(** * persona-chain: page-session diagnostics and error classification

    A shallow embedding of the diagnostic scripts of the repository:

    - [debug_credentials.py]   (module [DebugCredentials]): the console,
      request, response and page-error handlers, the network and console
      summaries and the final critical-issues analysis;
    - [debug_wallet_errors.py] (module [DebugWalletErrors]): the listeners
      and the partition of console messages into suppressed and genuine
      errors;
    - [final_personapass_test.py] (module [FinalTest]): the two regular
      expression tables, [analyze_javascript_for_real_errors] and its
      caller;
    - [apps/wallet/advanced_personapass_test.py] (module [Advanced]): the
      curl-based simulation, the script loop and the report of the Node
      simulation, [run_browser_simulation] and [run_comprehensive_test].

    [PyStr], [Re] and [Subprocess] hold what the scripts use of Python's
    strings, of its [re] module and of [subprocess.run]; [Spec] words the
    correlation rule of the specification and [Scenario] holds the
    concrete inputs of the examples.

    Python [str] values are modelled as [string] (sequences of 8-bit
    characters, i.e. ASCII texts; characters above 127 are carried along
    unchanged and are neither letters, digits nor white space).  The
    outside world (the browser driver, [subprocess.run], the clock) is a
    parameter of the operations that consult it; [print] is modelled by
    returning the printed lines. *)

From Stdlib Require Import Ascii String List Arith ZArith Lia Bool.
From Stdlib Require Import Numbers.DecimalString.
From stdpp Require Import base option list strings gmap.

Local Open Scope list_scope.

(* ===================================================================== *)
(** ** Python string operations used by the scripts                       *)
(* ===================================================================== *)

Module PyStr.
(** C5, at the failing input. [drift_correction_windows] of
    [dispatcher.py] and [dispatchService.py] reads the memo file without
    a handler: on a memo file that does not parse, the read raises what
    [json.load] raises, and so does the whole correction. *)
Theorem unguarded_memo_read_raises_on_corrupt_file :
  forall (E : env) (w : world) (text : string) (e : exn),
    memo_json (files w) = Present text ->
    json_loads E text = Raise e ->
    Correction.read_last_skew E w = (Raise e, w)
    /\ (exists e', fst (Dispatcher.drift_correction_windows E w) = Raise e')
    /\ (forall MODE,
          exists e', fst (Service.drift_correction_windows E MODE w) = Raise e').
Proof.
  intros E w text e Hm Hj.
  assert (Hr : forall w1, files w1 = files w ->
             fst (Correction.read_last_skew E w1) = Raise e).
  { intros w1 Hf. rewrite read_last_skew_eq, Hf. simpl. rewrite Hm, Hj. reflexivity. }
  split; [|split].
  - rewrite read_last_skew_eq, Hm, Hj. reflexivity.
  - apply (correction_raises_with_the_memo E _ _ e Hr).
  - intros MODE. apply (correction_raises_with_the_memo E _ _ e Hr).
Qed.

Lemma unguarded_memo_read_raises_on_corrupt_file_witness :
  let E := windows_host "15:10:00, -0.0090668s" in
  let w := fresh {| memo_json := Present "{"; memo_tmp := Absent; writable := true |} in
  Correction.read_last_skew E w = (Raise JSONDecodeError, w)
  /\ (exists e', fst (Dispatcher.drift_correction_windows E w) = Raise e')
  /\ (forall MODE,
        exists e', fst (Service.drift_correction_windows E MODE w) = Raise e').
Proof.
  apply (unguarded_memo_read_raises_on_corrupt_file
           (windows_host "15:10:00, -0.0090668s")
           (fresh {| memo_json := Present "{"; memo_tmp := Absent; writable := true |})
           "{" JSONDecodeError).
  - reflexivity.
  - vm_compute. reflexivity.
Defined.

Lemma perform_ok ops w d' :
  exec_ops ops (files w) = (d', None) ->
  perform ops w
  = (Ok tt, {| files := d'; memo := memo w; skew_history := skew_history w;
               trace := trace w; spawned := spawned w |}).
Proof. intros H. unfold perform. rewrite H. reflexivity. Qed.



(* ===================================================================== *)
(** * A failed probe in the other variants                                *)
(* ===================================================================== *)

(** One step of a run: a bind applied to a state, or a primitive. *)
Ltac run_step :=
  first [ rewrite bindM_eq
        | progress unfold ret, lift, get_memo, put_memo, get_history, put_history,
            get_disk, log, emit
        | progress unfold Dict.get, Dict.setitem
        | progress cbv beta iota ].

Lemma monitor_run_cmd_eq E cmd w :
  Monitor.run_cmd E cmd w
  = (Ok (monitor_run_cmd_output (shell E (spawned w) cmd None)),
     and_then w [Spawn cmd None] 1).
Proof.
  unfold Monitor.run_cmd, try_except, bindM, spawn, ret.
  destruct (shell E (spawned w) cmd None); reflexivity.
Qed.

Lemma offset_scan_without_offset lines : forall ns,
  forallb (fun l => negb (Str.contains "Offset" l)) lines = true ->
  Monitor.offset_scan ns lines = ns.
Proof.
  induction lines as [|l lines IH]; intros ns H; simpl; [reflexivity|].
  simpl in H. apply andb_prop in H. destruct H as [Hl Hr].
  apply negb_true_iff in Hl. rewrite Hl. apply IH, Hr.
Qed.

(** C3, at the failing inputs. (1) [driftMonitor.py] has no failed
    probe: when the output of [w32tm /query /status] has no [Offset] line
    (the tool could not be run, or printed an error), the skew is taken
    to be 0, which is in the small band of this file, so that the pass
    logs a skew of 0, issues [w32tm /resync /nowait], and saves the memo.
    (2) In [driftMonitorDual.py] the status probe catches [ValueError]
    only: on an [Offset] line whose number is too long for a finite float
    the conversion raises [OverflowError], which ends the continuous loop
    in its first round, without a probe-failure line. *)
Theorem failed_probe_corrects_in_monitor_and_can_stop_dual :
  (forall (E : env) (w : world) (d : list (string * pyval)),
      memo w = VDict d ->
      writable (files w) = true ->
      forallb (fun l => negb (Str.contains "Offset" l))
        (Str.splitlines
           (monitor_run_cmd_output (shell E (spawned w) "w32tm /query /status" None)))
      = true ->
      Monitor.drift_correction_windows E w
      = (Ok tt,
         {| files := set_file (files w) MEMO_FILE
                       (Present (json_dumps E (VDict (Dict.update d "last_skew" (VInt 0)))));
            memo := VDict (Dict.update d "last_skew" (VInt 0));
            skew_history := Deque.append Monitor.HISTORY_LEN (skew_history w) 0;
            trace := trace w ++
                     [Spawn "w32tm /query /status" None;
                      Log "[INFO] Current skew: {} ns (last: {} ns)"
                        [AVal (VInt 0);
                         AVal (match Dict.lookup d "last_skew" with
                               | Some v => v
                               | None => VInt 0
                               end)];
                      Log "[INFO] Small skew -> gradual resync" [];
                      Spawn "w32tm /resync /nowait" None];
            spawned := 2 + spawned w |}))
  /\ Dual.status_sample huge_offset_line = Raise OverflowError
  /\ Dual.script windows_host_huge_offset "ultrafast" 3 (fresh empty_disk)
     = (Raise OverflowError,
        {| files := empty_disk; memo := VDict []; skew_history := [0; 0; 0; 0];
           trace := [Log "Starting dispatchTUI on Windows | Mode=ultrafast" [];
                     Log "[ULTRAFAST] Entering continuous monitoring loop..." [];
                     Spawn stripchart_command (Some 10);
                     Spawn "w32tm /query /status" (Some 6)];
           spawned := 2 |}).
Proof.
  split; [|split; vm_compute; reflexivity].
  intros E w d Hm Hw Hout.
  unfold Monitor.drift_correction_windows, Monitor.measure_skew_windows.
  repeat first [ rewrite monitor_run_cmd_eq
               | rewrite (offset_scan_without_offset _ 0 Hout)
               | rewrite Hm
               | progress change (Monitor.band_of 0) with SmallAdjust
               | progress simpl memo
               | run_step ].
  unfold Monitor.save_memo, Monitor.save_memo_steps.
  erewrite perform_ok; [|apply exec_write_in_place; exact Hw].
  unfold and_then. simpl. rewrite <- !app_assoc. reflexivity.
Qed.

...

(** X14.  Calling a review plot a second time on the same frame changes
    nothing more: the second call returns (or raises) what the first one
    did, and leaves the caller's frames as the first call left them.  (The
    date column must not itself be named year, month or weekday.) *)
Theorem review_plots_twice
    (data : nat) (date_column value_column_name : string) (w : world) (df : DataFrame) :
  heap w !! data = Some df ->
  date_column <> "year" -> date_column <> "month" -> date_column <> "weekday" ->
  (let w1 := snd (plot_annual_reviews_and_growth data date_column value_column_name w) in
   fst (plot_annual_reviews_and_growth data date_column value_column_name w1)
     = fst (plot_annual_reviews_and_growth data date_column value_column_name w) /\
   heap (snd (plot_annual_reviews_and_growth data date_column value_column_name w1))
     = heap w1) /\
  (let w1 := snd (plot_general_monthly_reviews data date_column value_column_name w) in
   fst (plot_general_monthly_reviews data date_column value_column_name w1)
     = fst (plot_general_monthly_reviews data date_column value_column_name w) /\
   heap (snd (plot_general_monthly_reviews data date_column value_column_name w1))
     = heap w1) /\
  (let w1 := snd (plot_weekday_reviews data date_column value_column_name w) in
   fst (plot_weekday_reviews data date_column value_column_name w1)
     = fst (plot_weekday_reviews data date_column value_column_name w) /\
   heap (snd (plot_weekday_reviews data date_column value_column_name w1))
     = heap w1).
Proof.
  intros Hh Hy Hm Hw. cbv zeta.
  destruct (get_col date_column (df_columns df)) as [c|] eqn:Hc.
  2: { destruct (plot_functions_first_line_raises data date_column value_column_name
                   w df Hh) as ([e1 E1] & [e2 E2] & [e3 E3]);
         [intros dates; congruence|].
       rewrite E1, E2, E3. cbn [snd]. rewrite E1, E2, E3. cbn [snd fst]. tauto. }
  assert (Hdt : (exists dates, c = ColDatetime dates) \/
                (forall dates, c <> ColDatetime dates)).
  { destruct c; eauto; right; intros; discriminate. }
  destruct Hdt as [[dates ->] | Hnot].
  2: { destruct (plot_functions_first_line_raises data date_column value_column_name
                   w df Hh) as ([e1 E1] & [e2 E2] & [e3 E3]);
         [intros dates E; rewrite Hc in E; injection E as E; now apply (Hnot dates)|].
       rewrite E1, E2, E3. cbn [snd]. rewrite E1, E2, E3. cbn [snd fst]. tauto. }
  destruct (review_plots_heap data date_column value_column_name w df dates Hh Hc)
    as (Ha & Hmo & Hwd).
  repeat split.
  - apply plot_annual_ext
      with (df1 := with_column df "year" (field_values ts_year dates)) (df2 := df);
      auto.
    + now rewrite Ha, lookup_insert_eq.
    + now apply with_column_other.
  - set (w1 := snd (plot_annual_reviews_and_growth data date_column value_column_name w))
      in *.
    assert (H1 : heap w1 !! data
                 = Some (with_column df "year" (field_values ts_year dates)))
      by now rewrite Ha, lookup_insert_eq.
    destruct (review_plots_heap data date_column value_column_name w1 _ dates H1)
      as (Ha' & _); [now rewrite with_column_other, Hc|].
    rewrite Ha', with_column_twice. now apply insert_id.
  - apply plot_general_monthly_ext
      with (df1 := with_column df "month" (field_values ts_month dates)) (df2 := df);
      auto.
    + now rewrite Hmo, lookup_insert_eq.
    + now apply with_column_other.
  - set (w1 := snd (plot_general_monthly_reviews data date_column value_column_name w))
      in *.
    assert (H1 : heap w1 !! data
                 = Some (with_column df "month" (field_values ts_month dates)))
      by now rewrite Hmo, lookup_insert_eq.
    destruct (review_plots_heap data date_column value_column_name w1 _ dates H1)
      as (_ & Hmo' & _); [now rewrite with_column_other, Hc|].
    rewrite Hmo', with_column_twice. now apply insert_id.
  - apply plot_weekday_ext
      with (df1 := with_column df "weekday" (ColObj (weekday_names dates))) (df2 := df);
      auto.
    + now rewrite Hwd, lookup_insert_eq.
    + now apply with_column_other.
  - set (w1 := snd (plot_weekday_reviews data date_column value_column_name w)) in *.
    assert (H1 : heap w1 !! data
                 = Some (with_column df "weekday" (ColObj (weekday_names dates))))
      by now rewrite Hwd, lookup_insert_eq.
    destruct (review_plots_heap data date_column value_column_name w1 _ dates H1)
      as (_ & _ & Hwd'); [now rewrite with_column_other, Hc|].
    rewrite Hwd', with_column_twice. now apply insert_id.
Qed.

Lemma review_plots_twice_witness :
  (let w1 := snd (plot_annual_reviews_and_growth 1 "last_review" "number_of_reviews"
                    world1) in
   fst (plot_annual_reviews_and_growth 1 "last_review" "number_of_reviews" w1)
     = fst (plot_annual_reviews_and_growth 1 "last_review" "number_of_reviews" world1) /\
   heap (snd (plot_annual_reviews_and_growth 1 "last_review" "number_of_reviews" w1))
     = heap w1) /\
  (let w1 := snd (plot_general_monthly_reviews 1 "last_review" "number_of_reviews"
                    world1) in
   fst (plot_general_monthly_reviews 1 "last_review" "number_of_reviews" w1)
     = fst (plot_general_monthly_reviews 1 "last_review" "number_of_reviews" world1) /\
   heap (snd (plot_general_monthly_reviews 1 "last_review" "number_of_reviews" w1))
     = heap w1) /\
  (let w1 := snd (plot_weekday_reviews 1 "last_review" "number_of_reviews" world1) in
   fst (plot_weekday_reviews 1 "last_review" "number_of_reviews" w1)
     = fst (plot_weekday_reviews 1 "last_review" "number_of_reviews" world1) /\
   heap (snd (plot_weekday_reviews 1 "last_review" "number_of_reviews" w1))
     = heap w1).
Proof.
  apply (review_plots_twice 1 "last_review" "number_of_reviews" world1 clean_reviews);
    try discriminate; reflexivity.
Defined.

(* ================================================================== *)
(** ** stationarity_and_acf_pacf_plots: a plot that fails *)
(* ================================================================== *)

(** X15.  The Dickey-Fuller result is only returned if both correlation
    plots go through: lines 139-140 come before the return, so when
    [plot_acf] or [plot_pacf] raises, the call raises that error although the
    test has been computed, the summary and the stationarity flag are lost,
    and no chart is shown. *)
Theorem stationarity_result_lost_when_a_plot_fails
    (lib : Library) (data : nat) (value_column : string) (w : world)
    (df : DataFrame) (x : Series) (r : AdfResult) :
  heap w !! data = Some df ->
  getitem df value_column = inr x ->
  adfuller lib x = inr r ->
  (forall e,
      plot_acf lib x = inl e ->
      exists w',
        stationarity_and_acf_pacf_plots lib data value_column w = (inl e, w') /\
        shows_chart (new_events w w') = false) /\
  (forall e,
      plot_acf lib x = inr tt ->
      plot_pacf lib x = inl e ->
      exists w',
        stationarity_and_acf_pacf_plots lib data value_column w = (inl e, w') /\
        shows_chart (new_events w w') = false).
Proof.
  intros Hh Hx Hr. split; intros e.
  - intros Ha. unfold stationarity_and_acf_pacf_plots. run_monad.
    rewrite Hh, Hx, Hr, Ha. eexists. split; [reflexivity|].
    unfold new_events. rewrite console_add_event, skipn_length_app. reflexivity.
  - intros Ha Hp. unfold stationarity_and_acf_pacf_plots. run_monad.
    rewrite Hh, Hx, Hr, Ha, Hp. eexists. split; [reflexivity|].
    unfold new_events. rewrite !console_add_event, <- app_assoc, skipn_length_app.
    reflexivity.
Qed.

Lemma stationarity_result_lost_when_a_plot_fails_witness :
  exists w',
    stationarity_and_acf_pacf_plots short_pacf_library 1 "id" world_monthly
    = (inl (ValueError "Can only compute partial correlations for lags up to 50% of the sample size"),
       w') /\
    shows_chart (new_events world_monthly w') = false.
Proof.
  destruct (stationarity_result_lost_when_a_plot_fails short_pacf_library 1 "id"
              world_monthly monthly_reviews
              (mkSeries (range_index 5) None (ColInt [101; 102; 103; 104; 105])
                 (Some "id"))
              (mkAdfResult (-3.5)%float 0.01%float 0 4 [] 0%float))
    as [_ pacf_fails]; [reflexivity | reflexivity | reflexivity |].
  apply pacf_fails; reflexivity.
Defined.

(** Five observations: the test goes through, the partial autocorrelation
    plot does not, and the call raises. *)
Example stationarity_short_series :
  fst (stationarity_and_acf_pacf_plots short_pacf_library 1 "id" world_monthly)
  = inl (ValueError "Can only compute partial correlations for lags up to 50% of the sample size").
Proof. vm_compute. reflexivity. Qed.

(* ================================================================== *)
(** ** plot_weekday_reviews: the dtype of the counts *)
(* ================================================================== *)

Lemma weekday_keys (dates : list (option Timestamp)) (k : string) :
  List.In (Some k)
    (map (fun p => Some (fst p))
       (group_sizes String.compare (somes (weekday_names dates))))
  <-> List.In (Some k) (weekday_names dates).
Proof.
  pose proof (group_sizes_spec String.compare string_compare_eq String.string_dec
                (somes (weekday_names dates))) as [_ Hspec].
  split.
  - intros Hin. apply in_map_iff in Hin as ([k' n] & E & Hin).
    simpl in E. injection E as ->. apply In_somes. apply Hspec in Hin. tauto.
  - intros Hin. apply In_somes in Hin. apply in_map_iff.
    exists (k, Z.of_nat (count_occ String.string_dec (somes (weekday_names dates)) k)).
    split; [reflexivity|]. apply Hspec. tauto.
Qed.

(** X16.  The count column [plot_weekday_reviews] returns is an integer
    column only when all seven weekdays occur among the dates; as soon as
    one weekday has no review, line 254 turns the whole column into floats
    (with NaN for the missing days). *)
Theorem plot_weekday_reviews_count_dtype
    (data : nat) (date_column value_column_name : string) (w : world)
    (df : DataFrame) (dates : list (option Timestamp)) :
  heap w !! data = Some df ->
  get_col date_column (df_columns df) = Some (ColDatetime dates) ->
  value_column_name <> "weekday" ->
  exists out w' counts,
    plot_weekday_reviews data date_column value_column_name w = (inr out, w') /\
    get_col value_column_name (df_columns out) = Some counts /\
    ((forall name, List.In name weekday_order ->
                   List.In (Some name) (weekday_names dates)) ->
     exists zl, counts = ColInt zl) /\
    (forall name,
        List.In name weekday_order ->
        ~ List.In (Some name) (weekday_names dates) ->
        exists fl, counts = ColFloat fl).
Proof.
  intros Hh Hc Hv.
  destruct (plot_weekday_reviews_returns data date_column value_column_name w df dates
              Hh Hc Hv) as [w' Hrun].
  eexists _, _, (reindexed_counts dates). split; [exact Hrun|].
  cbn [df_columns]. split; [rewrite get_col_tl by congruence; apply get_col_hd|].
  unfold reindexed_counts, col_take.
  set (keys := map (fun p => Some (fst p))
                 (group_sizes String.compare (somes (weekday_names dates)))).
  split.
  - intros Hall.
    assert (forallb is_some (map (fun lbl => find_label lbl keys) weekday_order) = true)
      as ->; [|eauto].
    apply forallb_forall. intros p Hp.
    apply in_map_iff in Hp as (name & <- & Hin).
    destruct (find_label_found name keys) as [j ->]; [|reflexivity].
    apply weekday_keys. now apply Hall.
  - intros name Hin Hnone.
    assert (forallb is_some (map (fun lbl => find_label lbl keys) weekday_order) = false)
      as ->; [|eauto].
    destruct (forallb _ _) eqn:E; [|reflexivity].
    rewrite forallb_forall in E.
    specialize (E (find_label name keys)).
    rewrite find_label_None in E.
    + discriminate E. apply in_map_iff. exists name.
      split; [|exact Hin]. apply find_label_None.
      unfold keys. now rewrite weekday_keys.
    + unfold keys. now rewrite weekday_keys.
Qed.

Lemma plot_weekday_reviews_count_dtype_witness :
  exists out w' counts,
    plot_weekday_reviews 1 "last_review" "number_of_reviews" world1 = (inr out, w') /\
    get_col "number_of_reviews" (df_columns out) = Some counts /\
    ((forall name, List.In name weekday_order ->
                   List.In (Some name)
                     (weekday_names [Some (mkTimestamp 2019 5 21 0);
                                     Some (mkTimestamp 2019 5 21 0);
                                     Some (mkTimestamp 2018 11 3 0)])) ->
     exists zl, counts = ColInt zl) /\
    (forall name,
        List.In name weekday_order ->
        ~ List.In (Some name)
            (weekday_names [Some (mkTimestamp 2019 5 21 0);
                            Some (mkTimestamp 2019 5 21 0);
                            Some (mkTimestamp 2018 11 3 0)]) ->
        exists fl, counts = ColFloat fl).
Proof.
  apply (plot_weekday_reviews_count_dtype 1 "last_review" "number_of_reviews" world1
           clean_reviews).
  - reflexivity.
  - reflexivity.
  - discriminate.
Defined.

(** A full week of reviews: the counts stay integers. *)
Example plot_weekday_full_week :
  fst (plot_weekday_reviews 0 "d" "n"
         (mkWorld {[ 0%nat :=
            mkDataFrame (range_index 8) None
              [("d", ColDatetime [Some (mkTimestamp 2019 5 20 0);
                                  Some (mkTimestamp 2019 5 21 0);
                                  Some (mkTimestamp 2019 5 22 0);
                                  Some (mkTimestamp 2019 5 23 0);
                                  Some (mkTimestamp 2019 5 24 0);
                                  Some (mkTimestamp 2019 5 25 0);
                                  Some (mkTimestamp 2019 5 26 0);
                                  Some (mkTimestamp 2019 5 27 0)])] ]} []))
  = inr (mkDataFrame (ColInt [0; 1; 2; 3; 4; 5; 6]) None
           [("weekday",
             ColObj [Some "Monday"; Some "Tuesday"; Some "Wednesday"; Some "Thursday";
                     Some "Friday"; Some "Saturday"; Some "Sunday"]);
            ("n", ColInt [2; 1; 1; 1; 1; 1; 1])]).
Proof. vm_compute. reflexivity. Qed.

* **Work item**: Could you restate word for word the lines above, from the one that contains "probe: when the" through the one that contains "to be 0, which", and no others?

* **Solution below**:
    probe: when the output of [w32tm /query /status] has no [Offset] line
    (the tool could not be run, or printed an error), the skew is taken
    to be 0, which is in the small band of this file, so that the pass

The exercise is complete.